# cutting and protein shakes



## Elson (Feb 16, 2011)

A small question. So im trying to cut down a little fat off the stomach and now im eating around 1900-2000 cals. My maintenance is around 2400. So Im lifting heavy and doing only about 3-4 exercises on a push/pull/legs routine and about 20-30 mins of cardio for 3 days/ week. 
Normally I take a shake with about 23g of protein after working out but my question is that does it matter when I take it if Im only looking to maintain muscle mass? Should I take it after both cardio and lifting? After lifting, drink and then move onto cardio? Or it won't matter since Im not looking to gain muscle mass?


----------



## bigeddie (Feb 16, 2011)

If your looking to lose fat your routine looks fine with lifting and cardio 30 min 3 to 4 times a week take 23g whey 30 min before training and right after training and cardio.(While training you will deplete your protien and only have fat left to use as fuel for cardio than take your protien )Keep your carbs low if you need carbs have 1/2 cup(before cooking) oatmeal 1 hour before lifting for energy try to get your low carbs from greens.Just reduce your daily intake of total calories by 400 and see how that works for 2 weeks and adjust from there you might want to take a caffine pill 1/2 hour before lifting for motivation.The most important time to have your whey is before and right after the gym.Lifting is easy its the diet thats hard!


----------



## Built (Feb 16, 2011)

It's all about the daily deficit.

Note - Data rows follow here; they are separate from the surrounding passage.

(* ===== verification/FsLaws.v ===== *)
(** * What a filesystem promises to its clients

    The interface between the implementations of the [FileSystem] and [FileHandle]
    traits and the code that calls them: [FsLaws] is proved by an implementation
    and assumed by a client such as the 9P server.

    The laws are relational, over two filesystems.  With the same filesystem twice
    they are safety laws: on valid paths no method panics, handles stay good, and
    results are in the range of their Rust types.  With two filesystems, no
    invariant and panics allowed, they say that the two agree on valid paths. *)

From stdpp Require Import base list numbers option strings.
From Stdlib Require Import ZArith Lia Ascii.
From S2P Require Import Prelude Strs BTree Core FsTrait.

Local Open Scope Z_scope.

(** ** Value ranges *)

Definition meta_wf (m : Metadata) : Prop :=
  in_u32 (m_mode m) ∧ in_u64 (m_size m) ∧ in_u32 (m_uid m) ∧ in_u32 (m_gid m) ∧
  m_modified m < (I64_MAX + 1) * 1000000000.

Definition entry_wf (e : DirEntry) : Prop :=
  in_u32 (m_mode (d_metadata e)) ∧ str_valid (d_name e).

(** ** The laws *)

Section Laws.
Context {W H : Type} `{!FileHandle W H}.

(** [np]: no method panics.  [J]: invariant of the filesystem's state.  [HJ]: the
    handle is good in that state. *)
Context (np : bool) (J : W → Prop) (HJ : H → W → Prop).

(** The state with a collection of open handles. *)
Definition world_inv (hs : list H) (w : W) : Prop := J w ∧ Forall (λ h, HJ h w) hs.

(** Two calls that behave the same, keep the invariant and every open handle, and
    give a result with [Q]. *)
Definition good {A} (m1 m2 : M W A) (Q : A → W → Prop) : Prop :=
  ∀ hs, rel np (world_inv hs) (world_inv hs) m1 m2 (λ a w, Q a w ∧ world_inv hs w).

(** A method of an open handle that keeps the handle good. *)
Definition good_on {A} (m : M (H * W) A) (Q : A → Prop) : Prop :=
  ∀ h hs, rel np (world_inv hs) (world_inv (h :: hs)) (on_handle h m) (on_handle h m)
    (λ '(r, h') w, world_inv (h' :: hs) w ∧
       match r with Ok a => Q a | Err _ => True | _ => False end).

(** What holds of results unless panics are out of scope. *)
Definition checked {A} (Q : A → Prop) (a : A) (_ : W) : Prop := np = true → Q a.

Class FsLaws (fs1 fs2 : FileSystem W H) : Prop := {
  law_open_file p flags perm : valid_path p = true →
    good (fs_open_file fs1 p flags perm) (fs_open_file fs2 p flags perm) HJ;
  law_lstat ctx p : valid_path p = true →
    good (fs_lstat fs1 ctx p) (fs_lstat fs2 ctx p) (checked meta_wf);
  law_read_dir ctx p : valid_path p = true →
    good (fs_read_dir fs1 ctx p) (fs_read_dir fs2 ctx p)
      (checked (λ es, Forall entry_wf es ∧ Z.of_nat (length es) < ISIZE_MAX));
  law_mkdir p perm : valid_path p = true →
    good (fs_mkdir fs1 p perm) (fs_mkdir fs2 p perm) (λ _ _, True);
  law_remove p : valid_path p = true →
    good (fs_remove fs1 p) (fs_remove fs2 p) (λ _ _, True);
  law_rename p q : valid_path p = true → valid_path q = true →
    good (fs_rename fs1 p q) (fs_rename fs2 p q) (λ _ _, True);
  law_link p q : valid_path p = true → valid_path q = true →
    good (fs_link fs1 p q) (fs_link fs2 p q) (λ _ _, True);
  law_chmod p mode : valid_path p = true →
    good (fs_chmod fs1 p mode) (fs_chmod fs2 p mode) (λ _ _, True);
  law_chown p uid gid : valid_path p = true →
    good (fs_chown fs1 p uid gid) (fs_chown fs2 p uid gid) (λ _ _, True);
  law_chtimes p mtime : valid_path p = true →
    good (fs_chtimes fs1 p mtime) (fs_chtimes fs2 p mtime) (λ _ _, True);
  law_truncate p size : valid_path p = true →
    good (fs_truncate fs1 p size) (fs_truncate fs2 p size) (λ _ _, True);
  law_symlink target p : valid_path p = true →
    good (fs_symlink fs1 target p) (fs_symlink fs2 target p) (λ _ _, True);
  law_readlink p : valid_path p = true →
    good (fs_readlink fs1 p) (fs_readlink fs2 p) (checked str_valid);
  law_set_xattr p attr data : valid_path p = true →
    good (fs_set_xattr fs1 p attr data) (fs_set_xattr fs2 p attr data) (λ _ _, True);
  law_get_xattr p attr : valid_path p = true →
    good (fs_get_xattr fs1 p attr) (fs_get_xattr fs2 p attr)
      (checked (λ data, Z.of_nat (length data) ≤ ISIZE_MAX));
  law_list_xattrs p : valid_path p = true →
    good (fs_list_xattrs fs1 p) (fs_list_xattrs fs2 p)
      (checked (λ names, Z.of_nat (sum_list_with (λ n, S (String.length n)) names)
                           ≤ ISIZE_MAX));
  law_fh_stat : good_on fh_stat (λ m, np = true → meta_wf m);
  law_fh_read_at n off : good_on (fh_read_at n off) (λ _, True);
  law_fh_write_at data off : good_on (fh_write_at data off) (λ n, np = true → 0 ≤ n);
  law_fh_sync : good_on fh_sync (λ _, True);
  law_fh_close : good_on fh_close (λ _, True)
}.
End Laws.

(** ** Agreement on valid paths *)

Record fs_agree {W H} (fs1 fs2 : FileSystem W H) : Prop := {
  agree_open_file p flags perm w : valid_path p = true →
    fs_open_file fs1 p flags perm w = fs_open_file fs2 p flags perm w;
  agree_lstat ctx p w : valid_path p = true → fs_lstat fs1 ctx p w = fs_lstat fs2 ctx p w;
  agree_read_dir ctx p w : valid_path p = true →
    fs_read_dir fs1 ctx p w = fs_read_dir fs2 ctx p w;
  agree_mkdir p perm w : valid_path p = true → fs_mkdir fs1 p perm w = fs_mkdir fs2 p perm w;
  agree_remove p w : valid_path p = true → fs_remove fs1 p w = fs_remove fs2 p w;
  agree_rename p q w : valid_path p = true → valid_path q = true →
    fs_rename fs1 p q w = fs_rename fs2 p q w;
  agree_link p q w : valid_path p = true → valid_path q = true →
    fs_link fs1 p q w = fs_link fs2 p q w;
  agree_chmod p mode w : valid_path p = true → fs_chmod fs1 p mode w = fs_chmod fs2 p mode w;
  agree_chown p uid gid w : valid_path p = true →
    fs_chown fs1 p uid gid w = fs_chown fs2 p uid gid w;
  agree_chtimes p t w : valid_path p = true → fs_chtimes fs1 p t w = fs_chtimes fs2 p t w;
  agree_truncate p n w : valid_path p = true → fs_truncate fs1 p n w = fs_truncate fs2 p n w;
  agree_symlink target p w : valid_path p = true →
    fs_symlink fs1 target p w = fs_symlink fs2 target p w;
  agree_readlink p w : valid_path p = true → fs_readlink fs1 p w = fs_readlink fs2 p w;
  agree_set_xattr p attr data w : valid_path p = true →
    fs_set_xattr fs1 p attr data w = fs_set_xattr fs2 p attr data w;
  agree_get_xattr p attr w : valid_path p = true →
    fs_get_xattr fs1 p attr w = fs_get_xattr fs2 p attr w;
  agree_list_xattrs p w : valid_path p = true → fs_list_xattrs fs1 p w = fs_list_xattrs fs2 p w
}.

Section Agree.
Context {W H : Type} `{!FileHandle W H}.
Let no_inv : W → Prop := λ _, True.
Let no_handle_inv : H → W → Prop := λ _ _, True.

Lemma world_inv_trivial hs w : world_inv no_inv no_handle_inv hs w.
Proof. split; [done|]. by induction hs; constructor. Qed.

Lemma good_of_eq {A} (m1 m2 : M W A) (Q : A → W → Prop) :
  (∀ w, m1 w = m2 w) → (∀ a w, Q a w) → good false no_inv no_handle_inv m1 m2 Q.
Proof.
  intros Heq HQ hs w _. split; [done|]. pose proof (world_inv_trivial hs).
  destruct (m1 w) as [[a|e| |] w']; auto.
Qed.

Lemma good_on_trivial {A} (m : M (H * W) A) (Q : A → Prop) :
  (∀ a, Q a) → good_on false no_inv no_handle_inv m Q.
Proof.
  intros HQ h hs w _. split; [done|]. unfold on_handle.
  pose proof (world_inv_trivial hs).
  destruct (m (h, w)) as [[a|e| |] [h' w']]; auto; (split; [apply world_inv_trivial|done]).
Qed.

(** Filesystems that agree on valid paths satisfy the laws without an invariant. *)
Lemma agree_laws fs1 fs2 : fs_agree fs1 fs2 →
  FsLaws false no_inv no_handle_inv fs1 fs2.
Proof.
  intros Ha. destruct Ha.
  split; intros; first [apply good_of_eq|apply good_on_trivial]; unfold checked; auto; done.
Qed.
End Agree.

(** ** Composing calls *)

Section Good.
Context {W H : Type} (np : bool) (J : W → Prop) (HJ : H → W → Prop).
#[local] Abbreviation good := (good np J HJ).
#[local] Abbreviation world_inv := (world_inv J HJ).

Lemma good_ret {A} (a : A) (Q : A → W → Prop) : (∀ w, Q a w) → good (mret a) (mret a) Q.
Proof. intros HQ hs. apply rel_ret. auto. Qed.

Lemma good_bind {A B} (m1 m2 : M W A) (k1 k2 : A → M W B) (P : A → Prop) Q :
  good m1 m2 (λ a _, P a) → (∀ a, P a → good (k1 a) (k2 a) Q) →
  good (m1 ≫= k1) (m2 ≫= k2) Q.
Proof.
  intros Hm Hk hs. eapply rel_bind; [apply Hm|]. intros a. apply rel_pure. intros Ha.
  by apply Hk.
Qed.

Lemma good_weaken {A} (m1 m2 : M W A) (Q Q' : A → W → Prop) :
  good m1 m2 Q → (∀ a w, Q a w → Q' a w) → good m1 m2 Q'.
Proof.
  intros Hm HQ hs. eapply rel_weaken; [apply Hm|done|]. intros a w [??]. auto.
Qed.

Lemma good_attempt {A} (m1 m2 : M W A) (Q : A → W → Prop) :
  good m1 m2 Q →
  good (attempt m1) (attempt m2)
    (λ r w, match r with Ok a => Q a w | Err _ => True | _ => False end).
Proof.
  intros Hm hs. eapply rel_weaken; [apply rel_attempt, Hm|done|].
  intros [a|e| |] w; tauto.
Qed.
End Good.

Drink your shake, it might help curb your hunger a bit.


----------



## Klutch (Feb 20, 2011)

For some reason Shakes make me hungry. its weird everytime i drink a shake i want meat.


----------



## Built (Feb 20, 2011)

I get that too if I don't eat solid food right away after. Don't try it instead of a meal - but try one just before you eat a full meal.


----------